それはさておき、奇奇怪怪=ククリは人造魔人イゾウがどこか気に入っていた。別に大した理由ではないのであるが、なんとなく自らの率いる盗賊団の子分共に通じるがさつさを見出していたのだ。蓋し魔導師の配下には到底見えない。魔導師が部下を持つときにはバグのような、無機質かつ陰険な部下を好んで用いるのが普通なのであり、イゾウはちょっと不思議な存在だ。
奇奇怪怪=ククリはイゾウを試したくなった。幻術で少し試して、骨のある奴だったらそのまま部下にしてしまおうという魂胆である。当然これから部下になるかもしれないという男を幻術でだまくらかすことには何の抵抗もない。
奇奇怪怪の幻術は何らかの方法で相手の感覚と繋がることで成立する。つまり、意識が重なった部分から相手を侵食するタイプの幻術であり、これは一見難しいようで、至極簡単である。例えば『視線を合わせ』たり、『体の一部を接触』することでも幻術が成立する。人間の中にはごく稀に息をするように嘘をつける者がいるが、奇奇怪怪にとっての幻術はそれに近い。彼の願いは全て幻術によって叶えられるに違いないのである。

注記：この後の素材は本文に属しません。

(** * World synchronisation layer of the arena server (src/world.js)

    A shallow embedding of [world.js]: the three categories of bodies
    (known, static, dynamic), the add/remove listeners that inform the
    clients, the per-connection [join] and [disconnect] handlers, the
    60 Hz update broadcaster and the bag spawner.

    JavaScript numbers are IEEE-754 binary64 values; they are modelled by
    the [spec_float] type of the standard library with precision 53 and
    maximal exponent 1024.  Body ids are the integers handed out by
    Matter's [Common.nextId] counter and are modelled by [nat]. *)

From Stdlib Require Import ZArith Bool List Lia.
From Stdlib Require Import Floats.SpecFloat.
From stdpp Require Import gmap strings list.
Import ListNotations.

Local Open Scope Z_scope.

(** ** JavaScript numbers *)

Module JS.

Definition number := spec_float.

Definition prec : Z := 53.
Definition emax : Z := 1024.

Definition mul : number -> number -> number := SFmul prec emax.
Definition div : number -> number -> number := SFdiv prec emax.
Definition add : number -> number -> number := SFadd prec emax.
Definition sub : number -> number -> number := SFsub prec emax.

(** The number denoting the integer [n] (exact whenever |n| <= 2^53). *)
Definition of_Z (n : Z) : number := binary_normalize prec emax n 0 false.

(** The signed numerator of a finite number [(-1)^s * m * 2^e]. *)
Definition signed (s : bool) (m : positive) : Z := cond_Zopp s (Zpos m).

(** [Math.round]: the integer closest to [x], ties going towards
    +infinity; zeros, infinities and NaN are returned unchanged and a
    result of magnitude zero keeps the sign of [x].  A finite number
    with a non-negative exponent is already an integer.  Otherwise
    [x = k / 2^(-e)] and the result is [floor (x + 1/2)], that is
    [floor ((k + 2^(-e-1)) / 2^(-e))]. *)
Definition Math_round (x : number) : number :=
  match x with
  | S754_finite s m e =>
      if 0 <=? e then x
      else
        let n := Z.shiftr (signed s m + 2 ^ (- e - 1)) (- e) in
        if n =? 0 then S754_zero s else of_Z n
  | _ => x
  end.

Definition hundred : number := of_Z 100.

(** [Math.round(a * 100) / 100], the two-decimal rounding used for
    angles by the update broadcaster. *)
Definition round2 (a : number) : number :=
  div (Math_round (mul a hundred)) hundred.

End JS.

Export JS.

Local Close Scope Z_scope.

(** ** Matter.js objects *)

Module Vector.
Record t := { x : number; y : number }.
End Vector.
Abbreviation Vector := Vector.t.

(** A rigid body.  [id], [position], [angle] and [isSleeping] are the
    engine's own properties.  [shape], [nickname], [health], [tokens],
    [sword], [shield] and [points] are the extra properties that
    [world.js] passes through the options object; a property that was
    not passed is [undefined], here [None].  The options that only the
    physics engine reads (mass, friction, isStatic, isSensor) are left
    out. *)
Record Body := {
  id : nat;
  position : Vector;
  angle : number;
  isSleeping : bool;
  shape : option string;
  nickname : option string;
  health : option number;
  tokens : option number;
  sword : option number;
  shield : option number;
  points : option number
}.

(** What [Composite.add] and [Composite.remove] accept and hand on to
    the listeners as [event.object]: one body or an array of bodies. *)
Inductive Obj :=
| OBody (b : Body)
| OArray (l : list Body).

(** [[].concat(object)] *)
Definition concat_obj (object : Obj) : list Body :=
  match object with
  | OBody b => [b]
  | OArray l => l
  end.

(** The two listeners that [createWorld] declares. *)
Inductive Listener := L_afterAdd | L_afterRemove.

Inductive EventName := BeforeAdd | AfterAdd | BeforeRemove | AfterRemove.

Global Instance EventName_eq_dec : EqDecision EventName.
Proof. solve_decision. Defined.

(** A composite: its id, its bodies in insertion order, the ids of its
    child composites and the listeners attached with [Events.on]. *)
Record Composite := {
  cid : nat;
  bodies : list Body;
  composites : list nat;
  events : list (EventName * Listener)
}.

(** ** Messages leaving the server *)

Record RenderInfo := {
  ri_id : nat;
  ri_shape : option string;
  ri_position : Vector;
  ri_angle : option number
}.

(** One entry of the periodic [update] message. *)
Module Update.
Record t := { i : nat; x : number; y : number; r : number }.
End Update.
Abbreviation UpdateInfo := Update.t.

(** The values sent as a message argument: a bare render-info object,
    an array of them, a bare id, an array of ids, or the game state. *)
Inductive Payload :=
| PInfo (info : RenderInfo)
| PInfos (infos : list RenderInfo)
| PId (n : nat)
| PIds (ns : list nat)
| PGamestate (g : list UpdateInfo).

Definition SocketId := string.

Inductive Msg :=
| IoEmit (name : string) (p : Payload)               (* io.emit *)
| IoVolatileEmit (name : string) (p : Payload)       (* io.volatile.emit *)
| SocketEmit (to : SocketId) (name : string) (p : Payload)  (* socket.emit *)
| SendId (to : SocketId) (playerId : nat).           (* the join acknowledgement *)

(** ** [renderInfo] *)

Definition is_player (s : option string) : bool :=
  match s with
  | Some s => bool_decide (s = "player"%string)
  | None => false
  end.

Definition bodyInfo (body : Body) : RenderInfo :=
  {| ri_id := id body;
     ri_shape := shape body;
     ri_position := position body;
     ri_angle := if is_player (shape body) then Some (angle body) else None |}.

Definition renderInfo (object : Obj) : list RenderInfo :=
  map bodyInfo (concat_obj object).

(** ** The global state and the handler monad *)

(** The module-level variables of [world.js] ([world], [static],
    [dynamic], [socketIds]), Matter's id counter [Common._nextId], and
    for every open connection the variable [player] of its closure
    ([None] while it is [undefined]).  A body object is identified by
    its id, which [Common.nextId] never hands out twice; the closure
    holds the body it created and reads nothing but its id. *)
Record Server := {
  nextId : nat;
  world : Composite;
  static : Composite;
  dynamic : Composite;
  socketIds : gmap nat SocketId;
  player : gmap SocketId (option Body)
}.

Inductive CName := World | Static | Dynamic.

Definition getC (c : CName) (s : Server) : Composite :=
  match c with
  | World => world s
  | Static => static s
  | Dynamic => dynamic s
  end.

Definition setC (c : CName) (v : Composite) (s : Server) : Server :=
  match c with
  | World =>
      {| nextId := nextId s; world := v; static := static s; dynamic := dynamic s;
         socketIds := socketIds s; player := player s |}
  | Static =>
      {| nextId := nextId s; world := world s; static := v; dynamic := dynamic s;
         socketIds := socketIds s; player := player s |}
  | Dynamic =>
      {| nextId := nextId s; world := world s; static := static s; dynamic := v;
         socketIds := socketIds s; player := player s |}
  end.

Definition set_nextId (n : nat) (s : Server) : Server :=
  {| nextId := n; world := world s; static := static s; dynamic := dynamic s;
     socketIds := socketIds s; player := player s |}.

Definition set_socketIds (m : gmap nat SocketId) (s : Server) : Server :=
  {| nextId := nextId s; world := world s; static := static s; dynamic := dynamic s;
     socketIds := m; player := player s |}.

Definition set_player (m : gmap SocketId (option Body)) (s : Server) : Server :=
  {| nextId := nextId s; world := world s; static := static s; dynamic := dynamic s;
     socketIds := socketIds s; player := m |}.

Definition set_bodies (l : list Body) (c : Composite) : Composite :=
  {| cid := cid c; bodies := l; composites := composites c; events := events c |}.

(** A handler reads and writes the server state and emits messages. *)
Definition M (A : Type) : Type := Server -> A * Server * list Msg.

Global Instance M_ret : MRet M := fun A a s => (a, s, []).

Global Instance M_bind : MBind M := fun A B f m s =>
  let '(a, s1, out1) := m s in
  let '(b, s2, out2) := f a s1 in
  (b, s2, out1 ++ out2).

Definition get : M Server := fun s => (s, s, []).
Definition modify (f : Server -> Server) : M unit := fun s => (tt, f s, []).
Definition emit (m : Msg) : M unit := fun s => (tt, s, [m]).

『だが、面と向かって幻術をかけるのはまずいな。今はまだこの正体をばらしたくねえしな……』
奇奇怪怪の幻術にかけられると、奇奇怪怪と感覚の一部がつながってしまうということは先ほど述べたが、感覚を共有するということは、術者からすれば、自らの意識を相手に曝け出すことでもある。即ち、直接イゾウに幻術をかけては十中八九ククリの中にいる自分の存在を知られてしまうのである。また、結局はククリを媒介にして幻術をかけるわけであるから、当然幻術の支配力、侵食力にも不安がある。
奇奇怪怪=ククリは攻めあぐねて館の中をふらついていた。館の中はイゾウの訓練が発する様々な打撃音に満たされていた。
『どこかに実験中の人工魔法生物とかが置いてあれば操って使ってやるんだがな、クハハハ。』
魔導師による生物製造は思いのほかポピュラーに行われている。魔法を三十年も愛好すれば、使い魔程度の生物は簡単に生成できる、といった認識が浸透している程度に広く行われており、相まって実験中の暴走や野生化なども珍しくはない。それに見せかけて物言わぬ化け物たちを操って一暴れしてやろうというのが奇奇怪怪=ククリのこの時の思惑であった。この方法ならばイゾウに勘付かれることもなく試せる。
ただ、この時奇奇怪怪が犯したミスが1つ。それは、暴れさせる『魔法生物』の選択があまりにも性質の悪いものであったということである。
館ではイゾウの孤軍奮闘が始まろうとしていた。
二週間も間を空けてしまい申し訳ありませんでした。
実はこの度受験シーズンに突入いたしまして、更新速度がさらに落ちることが予想されます。
何とか更新自体は続けようと思いますので、寛大な御心で待っていただけると幸いです。